Roshan P. Rai (India) - Canceled

Roshan P Rai was supposed to be part of the teaching team as part of the “Social permaculture" stream. Unfortunately, due to the conditions in Darjeeling beyond his control, he has to stay there in order to fulfill his responsibilities to his NGO and the community and won’t be able to join the course. We thank you for your understanding and send him our support.

Social Permaculture Stream

Roshan P. Rai is a development practitioner with DLR Prerna, a Darjeeling-based NGO since 1996. He works on issues of environment and social equity in the Darjeeling Himalaya. Partnering with marginal communities, models have been initiated resulting in seminal experiences like Darjeeling’s first small farmer organic and fair-trade collective Mineral Springs Sanjukta Vikash Sanstha. With special interest on participatory governance, his intervention has revolved around inclusions in fair-trade movements in tea, conservation efforts, small farmer collectives, traditional community based organisations and NGOs. He works on waste with Zero Waste Himalaya. In recent years he has been focusing on local food cultures, water and communities, and climate change. Roshan engages at a landscape and policy level through his writings, educational institutions and platforms like Integrated Himalayan Initiative, India.

Jude Hobbs (USA)

Urban Permaculture Stream

Jude Hobbs is a permaculture educator, designer, and land consultant. Drawing upon over 30 years’ experience in utilizing whole-system design techniques, she provides environmentally sound solutions in urban and rural settings, which promotes sustainable actions.
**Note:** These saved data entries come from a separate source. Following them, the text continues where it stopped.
(** *** Security actions *)

Definition new_action (id user : string) (input : CreateSecurityActionInput) (now : Time) : SecurityAction :=
  mkSecurityAction id (si_Operation input) (si_TargetMemberID input) (si_TargetVersion input) (si_DesiredRoleKeys input)
    "pending_approval" user "" (si_Reason input) "" now (AddTime now (24 * Hour)) now 1.

Definition CreateSecurityAction (s : SettingsMemory) (p : TeamPrincipal) (input : CreateSecurityActionInput)
    (idem : SettingsIdempotency) (id : option string) (now : Time) : SettingsMemory * result settings_error (SecurityAction * bool) :=
  let out := new_action (default "" id) (tp_UserID p) input now in
  idempotent s p "security.create" idem decode_action BodyAction
    (Ok (with_actions s (<[sc_ID out := out]> (ms_actions s)), out)).

Definition is_owner (m : Member) : bool := (mb_Status m == "active") && existsb_str "owner" (mb_RoleKeys m).

Definition ownerCount (members : gmap string Member) : Z :=
  Z.of_nat (length (List.filter is_owner (snd <$> map_to_list members))).

Definition removesLastOwner (members : gmap string Member) (target : Member) (desired : list string) : bool :=
  existsb_str "owner" (mb_RoleKeys target) && negb (existsb_str "owner" desired) && (ownerCount members <=? 1).

Definition action_moved (a : SecurityAction) (status approvedBy reason : string) (now : Time) : SecurityAction :=
  mkSecurityAction (sc_ID a) (sc_Operation a) (sc_TargetMemberID a) (sc_TargetVersion a) (sc_DesiredRoleKeys a) status
    (sc_RequestedBy a) approvedBy (sc_RequestReason a) reason (sc_CreatedAt a) (sc_ExpiresAt a) now (int64 (sc_Version a + 1)).

(** The approved change carried out on its target. *)
Definition carry_out (s : SettingsMemory) (a : SecurityAction) (target : Member) (now : Time) : result settings_error SettingsMemory :=
  if sc_Operation a == "member.roles.replace" then
    if removesLastOwner (ms_members s) target (sc_DesiredRoleKeys a) then Err MsErrConflict
    else
      let target := member_moved target (mb_Status target) (sc_DesiredRoleKeys a) now in
      Ok (with_members s (<[mb_ID target := target]> (ms_members s)))
  else if hasHighRiskRole (mb_RoleKeys target) && (ownerCount (ms_members s) =? 1) && existsb_str "owner" (mb_RoleKeys target)
  then Err MsErrConflict
  else
    let target := member_moved target (if sc_Operation a == "member.disable" then "disabled" else "removed") (mb_RoleKeys target) now in
    let s := revoke_sessions s (mb_AdminUserID target) in
    Ok (with_members s (<[mb_ID target := target]> (ms_members s))).

(** [now], [moved] and [updated] are the readings of the clock. *)
Definition decide_action (s : SettingsMemory) (p : TeamPrincipal) (id : string) (approve : bool) (input : VersionedReason)
    (now moved updated : Time) : result settings_error (SettingsMemory * SecurityAction) :=
  match ms_actions s !! id with
  | None => Err MsErrNotFound
  | Some a =>
      if (sc_Status a != "pending_approval") || negb (sc_Version a =? vr_Version input) || (sc_RequestedBy a == tp_UserID p)
         || negb (After (sc_ExpiresAt a) now)
      then Err MsErrConflict
      else
        match ms_members s !! sc_TargetMemberID a with
        | None => Err MsErrConflict
        | Some target =>
            if negb (mb_Version target =? sc_TargetVersion a) || (mb_Status target != "active") then Err MsErrConflict
            else
              s' ← (if approve then carry_out s a target moved else Ok s);
              let a := if approve then action_moved a "completed" (tp_UserID p) (vr_Reason input) updated
                       else action_moved a "rejected" (sc_ApprovedBy a) (vr_Reason input) updated in
              Ok (with_actions s' (<[id := a]> (ms_actions s')), a)
        end
  end.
Through her business, Agro-Ecology Northwest, Jude specializes in designing urban and farm management practices that optimize water storage systems, soil enhancement techniques, biodiversity, resource conservation and income diversification. As an educator, she brings her passion for permaculture to her courses by developing curricula that encompass diverse learning styles and methods that are inspiring and rich in information. Jude’s intention is to empower people to creatively change their everyday patterns so as to care for the earth and each other.

As a co-founder of the Permaculture Institute of North America (PINA) she actively supports the next generation of permaculture trainers through continuing education and professional development.

Jude co-tends Wilson Creek Gardens a 7-acre permaculture demonstration site in Cottage Grove, Oregon where there are abundant micro-climates from which to learn.

Hui-i Chiang (Taiwan)

Urban Permaculture Stream

Hui-i Chiang is a leading environmental education and permaculture pioneer in Taiwan. She is the founder of Earth Passengers, which has organized Taiwan’s first environmental education leadership trainings and permaculture courses. During the past two decades, she has focused on energy education, redesigning cities for resilience and food production, and developing appropriate technology. She is active in East Asia environmental networks and has been a consultant for community development, train-the-trainers initiatives, school garden projects and rural revitalization projects in Taiwan and China. Together with her colleagues, Hui-i is now developing a permaculture learning center on the east coast of Taiwan and is currently organizing community projects including a seed library, a local market, a local skill-sharing project, and a women farmers’ cooperative.

She regularly teaches permaculture workshops and PDCs in Taiwan and China. Hui-i is the co-author of “Design for Life,” (向大自然學設計) the first permaculture book in the Chinese-speaking world, based on local permaculture practices and experiences.